(* ===== verification/VirtioVsock.v ===== *)
(** * virtio-vsock

    [crates/fluxvm-hypervisor/src/devices/virtio_vsock.rs]: the packet header,
    the host-side connection table and its state machine, the virtqueue handlers.
    A host socket is what its next reads give and how its next writes end, with
    the bytes written so far; the listener is what its next [accept]s give.  The
    order in which the connection table is walked (a [HashMap]'s) is a
    parameter. *)

From stdpp Require Import prelude list gmap.
From Stdlib Require Import NArith Lia.
From S2P Require Import Prelude RustStr GuestMemory Virtqueue VirtioMmio.

Definition VSOCK_HOST_CID : u32 := 2.
Definition VSOCK_TYPE_STREAM : u16 := 1.
Definition VSOCK_OP_INVALID : u16 := 0.
Definition VSOCK_OP_REQUEST : u16 := 1.
Definition VSOCK_OP_RESPONSE : u16 := 2.
Definition VSOCK_OP_RST : u16 := 3.
Definition VSOCK_OP_SHUTDOWN : u16 := 4.
Definition VSOCK_OP_RW : u16 := 5.
Definition VSOCK_OP_CREDIT_UPDATE : u16 := 6.
Definition VSOCK_OP_CREDIT_REQUEST : u16 := 7.
Definition DEFAULT_BUF_ALLOC : u32 := 128 * 1024.
Definition HDR_LEN : usize := 44.
Definition MAX_RW_CHUNK : usize := 4096.

(** ** Packet headers *)

Record VsockHeader := {
  src_cid : u64; dst_cid : u64; src_port : u32; dst_port : u32; h_len : u32;
  type_ : u16; op : u16; flags : u32; buf_alloc : u32; fwd_cnt : u32;
}.

Definition encode (h : VsockHeader) : bytes :=
  le_bytes 8 (src_cid h) ++ le_bytes 8 (dst_cid h) ++ le_bytes 4 (src_port h) ++
  le_bytes 4 (dst_port h) ++ le_bytes 4 (h_len h) ++ le_bytes 2 (type_ h) ++ le_bytes 2 (op h) ++
  le_bytes 4 (flags h) ++ le_bytes 4 (buf_alloc h) ++ le_bytes 4 (fwd_cnt h).

Definition decode (raw : bytes) : option VsockHeader :=
  if lenN raw <? HDR_LEN then None
  else Some {|
    src_cid := from_le (slice 0 8 raw); dst_cid := from_le (slice 8 8 raw);
    src_port := from_le (slice 16 4 raw); dst_port := from_le (slice 20 4 raw);
    h_len := from_le (slice 24 4 raw); type_ := from_le (slice 28 2 raw);
    op := from_le (slice 30 2 raw); flags := from_le (slice 32 4 raw);
    buf_alloc := from_le (slice 36 4 raw); fwd_cnt := from_le (slice 40 4 raw) |}.

Definition ctrl (scid dcid : u64) (sport dport : u32) (o : u16) (alloc fwd : u32) : VsockHeader :=
  {| src_cid := scid; dst_cid := dcid; src_port := sport; dst_port := dport; h_len := 0;
     type_ := VSOCK_TYPE_STREAM; op := o; flags := 0; buf_alloc := alloc; fwd_cnt := fwd |}.

Definition with_flags (f : u32) (h : VsockHeader) : VsockHeader :=
  {| src_cid := src_cid h; dst_cid := dst_cid h; src_port := src_port h; dst_port := dst_port h;
     h_len := h_len h; type_ := type_ h; op := op h; flags := f; buf_alloc := buf_alloc h;
     fwd_cnt := fwd_cnt h |}.

(** ** Host sockets *)

Inductive sock_read := SData (d : bytes) | SEof | SBlock | SError.

(** [s_wr]: the next [write_all]s succeed ([None]) or stop after some bytes. *)
Record UnixStream := { s_in : list sock_read; s_wr : list (option nat); s_out : bytes }.

Inductive read_result := RBytes (d : bytes) | RBlock | RError.

(** [stream.read(&mut buf)] with [n = buf.len()]: what does not fit stays. *)
Definition stream_read (n : usize) (s : UnixStream) : read_result * UnixStream :=
  let rest l := {| s_in := l; s_wr := s_wr s; s_out := s_out s |} in
  match s_in s with
  | [] => (RBlock, s)
  | SData d :: l =>
      let got := take (N.to_nat n) d in
      let left := drop (N.to_nat n) d in
      (RBytes got, rest (match left with [] => l | _ => SData left :: l end))
  | SEof :: l => (RBytes [], rest (SEof :: l))
  | SBlock :: l => (RBlock, rest l)
  | SError :: l => (RError, rest l)
  end.

(** [stream.write_all(d)]: whether it succeeded. *)
Definition stream_write_all (d : bytes) (s : UnixStream) : bool * UnixStream :=
  let put o l := {| s_in := s_in s; s_wr := l; s_out := s_out s ++ o |} in
  match s_wr s with
  | Some k :: l => (false, put (take k d) l)
  | None :: l => (true, put d l)
  | [] => (true, put d [])
  end.

(** ** The backend *)

Record PendingHost := { p_stream : UnixStream; p_buf : bytes }.

Record Established := {
  e_stream : UnixStream; e_guest_port : u32; e_host_port : u32; peer_buf_alloc : u32;
  peer_fwd_cnt : u32; tx_cnt : u32; rx_cnt : u32;
}.

Inductive ConnState :=
| WaitResponse (stream : UnixStream) (guest_port host_port : u32)
| Est (est : Established).

Inductive accept_result := Accepted (s : UnixStream) | AcceptError.

Record VsockInner := {
  listener : option (list accept_result);
  pending_hosts : list PendingHost;
  conns : gmap u32 ConnState;
  rx_q : list bytes;
  next_host_port : u32;
  host_buf_alloc : u32;
}.

Record VsockBackend := { be_guest_cid : u32; inner : VsockInner }.

Definition set_conns (c : gmap u32 ConnState) (q : list bytes) (s : VsockInner) : VsockInner :=
  {| listener := listener s; pending_hosts := pending_hosts s; conns := c; rx_q := q;
     next_host_port := next_host_port s; host_buf_alloc := host_buf_alloc s |}.

Definition set_rxq (q : list bytes) (s : VsockInner) : VsockInner := set_conns (conns s) q s.

Definition set_next_port (p : u32) (s : VsockInner) : VsockInner :=
  {| listener := listener s; pending_hosts := pending_hosts s; conns := conns s; rx_q := rx_q s;
     next_host_port := p; host_buf_alloc := host_buf_alloc s |}.

Definition set_pending (l : option (list accept_result)) (ps : list PendingHost) (s : VsockInner)
    : VsockInner :=
  {| listener := l; pending_hosts := ps; conns := conns s; rx_q := rx_q s;
     next_host_port := next_host_port s; host_buf_alloc := host_buf_alloc s |}.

- WHAT YOU HAVE TO DO: For this exercise, set down the entire listing above exactly as given.

- EXPECTED OUTPUT:
(* ===== verification/VirtioVsock.v ===== *)
(** * virtio-vsock

    [crates/fluxvm-hypervisor/src/devices/virtio_vsock.rs]: the packet header,
    the host-side connection table and its state machine, the virtqueue handlers.
    A host socket is what its next reads give and how its next writes end, with
    the bytes written so far; the listener is what its next [accept]s give.  The
    order in which the connection table is walked (a [HashMap]'s) is a
    parameter. *)

From stdpp Require Import prelude list gmap.
From Stdlib Require Import NArith Lia.
From S2P Require Import Prelude RustStr GuestMemory Virtqueue VirtioMmio.

Definition VSOCK_HOST_CID : u32 := 2.
Definition VSOCK_TYPE_STREAM : u16 := 1.
Definition VSOCK_OP_INVALID : u16 := 0.
Definition VSOCK_OP_REQUEST : u16 := 1.
Definition VSOCK_OP_RESPONSE : u16 := 2.
Definition VSOCK_OP_RST : u16 := 3.
Definition VSOCK_OP_SHUTDOWN : u16 := 4.
Definition VSOCK_OP_RW : u16 := 5.
Definition VSOCK_OP_CREDIT_UPDATE : u16 := 6.
Definition VSOCK_OP_CREDIT_REQUEST : u16 := 7.
Definition DEFAULT_BUF_ALLOC : u32 := 128 * 1024.
Definition HDR_LEN : usize := 44.
Definition MAX_RW_CHUNK : usize := 4096.

(** ** Packet headers *)

Record VsockHeader := {
  src_cid : u64; dst_cid : u64; src_port : u32; dst_port : u32; h_len : u32;
  type_ : u16; op : u16; flags : u32; buf_alloc : u32; fwd_cnt : u32;
}.

Definition encode (h : VsockHeader) : bytes :=
  le_bytes 8 (src_cid h) ++ le_bytes 8 (dst_cid h) ++ le_bytes 4 (src_port h) ++
  le_bytes 4 (dst_port h) ++ le_bytes 4 (h_len h) ++ le_bytes 2 (type_ h) ++ le_bytes 2 (op h) ++
  le_bytes 4 (flags h) ++ le_bytes 4 (buf_alloc h) ++ le_bytes 4 (fwd_cnt h).

Definition decode (raw : bytes) : option VsockHeader :=
  if lenN raw <? HDR_LEN then None
  else Some {|
    src_cid := from_le (slice 0 8 raw); dst_cid := from_le (slice 8 8 raw);
    src_port := from_le (slice 16 4 raw); dst_port := from_le (slice 20 4 raw);
    h_len := from_le (slice 24 4 raw); type_ := from_le (slice 28 2 raw);
    op := from_le (slice 30 2 raw); flags := from_le (slice 32 4 raw);
    buf_alloc := from_le (slice 36 4 raw); fwd_cnt := from_le (slice 40 4 raw) |}.

Definition ctrl (scid dcid : u64) (sport dport : u32) (o : u16) (alloc fwd : u32) : VsockHeader :=
  {| src_cid := scid; dst_cid := dcid; src_port := sport; dst_port := dport; h_len := 0;
     type_ := VSOCK_TYPE_STREAM; op := o; flags := 0; buf_alloc := alloc; fwd_cnt := fwd |}.

Definition with_flags (f : u32) (h : VsockHeader) : VsockHeader :=
  {| src_cid := src_cid h; dst_cid := dst_cid h; src_port := src_port h; dst_port := dst_port h;
     h_len := h_len h; type_ := type_ h; op := op h; flags := f; buf_alloc := buf_alloc h;
     fwd_cnt := fwd_cnt h |}.

(** ** Host sockets *)

Inductive sock_read := SData (d : bytes) | SEof | SBlock | SError.

(** [s_wr]: the next [write_all]s succeed ([None]) or stop after some bytes. *)
Record UnixStream := { s_in : list sock_read; s_wr : list (option nat); s_out : bytes }.

Inductive read_result := RBytes (d : bytes) | RBlock | RError.

(** [stream.read(&mut buf)] with [n = buf.len()]: what does not fit stays. *)
Definition stream_read (n : usize) (s : UnixStream) : read_result * UnixStream :=
  let rest l := {| s_in := l; s_wr := s_wr s; s_out := s_out s |} in
  match s_in s with
  | [] => (RBlock, s)
  | SData d :: l =>
      let got := take (N.to_nat n) d in
      let left := drop (N.to_nat n) d in
      (RBytes got, rest (match left with [] => l | _ => SData left :: l end))
  | SEof :: l => (RBytes [], rest (SEof :: l))
  | SBlock :: l => (RBlock, rest l)
  | SError :: l => (RError, rest l)
  end.

(** [stream.write_all(d)]: whether it succeeded. *)
Definition stream_write_all (d : bytes) (s : UnixStream) : bool * UnixStream :=
  let put o l := {| s_in := s_in s; s_wr := l; s_out := s_out s ++ o |} in
  match s_wr s with
  | Some k :: l => (false, put (take k d) l)
  | None :: l => (true, put d l)
  | [] => (true, put d [])
  end.

(** ** The backend *)

Record PendingHost := { p_stream : UnixStream; p_buf : bytes }.

Record Established := {
  e_stream : UnixStream; e_guest_port : u32; e_host_port : u32; peer_buf_alloc : u32;
  peer_fwd_cnt : u32; tx_cnt : u32; rx_cnt : u32;
}.

Inductive ConnState :=
| WaitResponse (stream : UnixStream) (guest_port host_port : u32)
| Est (est : Established).

Inductive accept_result := Accepted (s : UnixStream) | AcceptError.

Record VsockInner := {
  listener : option (list accept_result);
  pending_hosts : list PendingHost;
  conns : gmap u32 ConnState;
  rx_q : list bytes;
  next_host_port : u32;
  host_buf_alloc : u32;
}.

Record VsockBackend := { be_guest_cid : u32; inner : VsockInner }.

Definition set_conns (c : gmap u32 ConnState) (q : list bytes) (s : VsockInner) : VsockInner :=
  {| listener := listener s; pending_hosts := pending_hosts s; conns := c; rx_q := q;
     next_host_port := next_host_port s; host_buf_alloc := host_buf_alloc s |}.

Definition set_rxq (q : list bytes) (s : VsockInner) : VsockInner := set_conns (conns s) q s.

Definition set_next_port (p : u32) (s : VsockInner) : VsockInner :=
  {| listener := listener s; pending_hosts := pending_hosts s; conns := conns s; rx_q := rx_q s;
     next_host_port := p; host_buf_alloc := host_buf_alloc s |}.

Definition set_pending (l : option (list accept_result)) (ps : list PendingHost) (s : VsockInner)
    : VsockInner :=
  {| listener := l; pending_hosts := ps; conns := conns s; rx_q := rx_q s;
     next_host_port := next_host_port s; host_buf_alloc := host_buf_alloc s |}.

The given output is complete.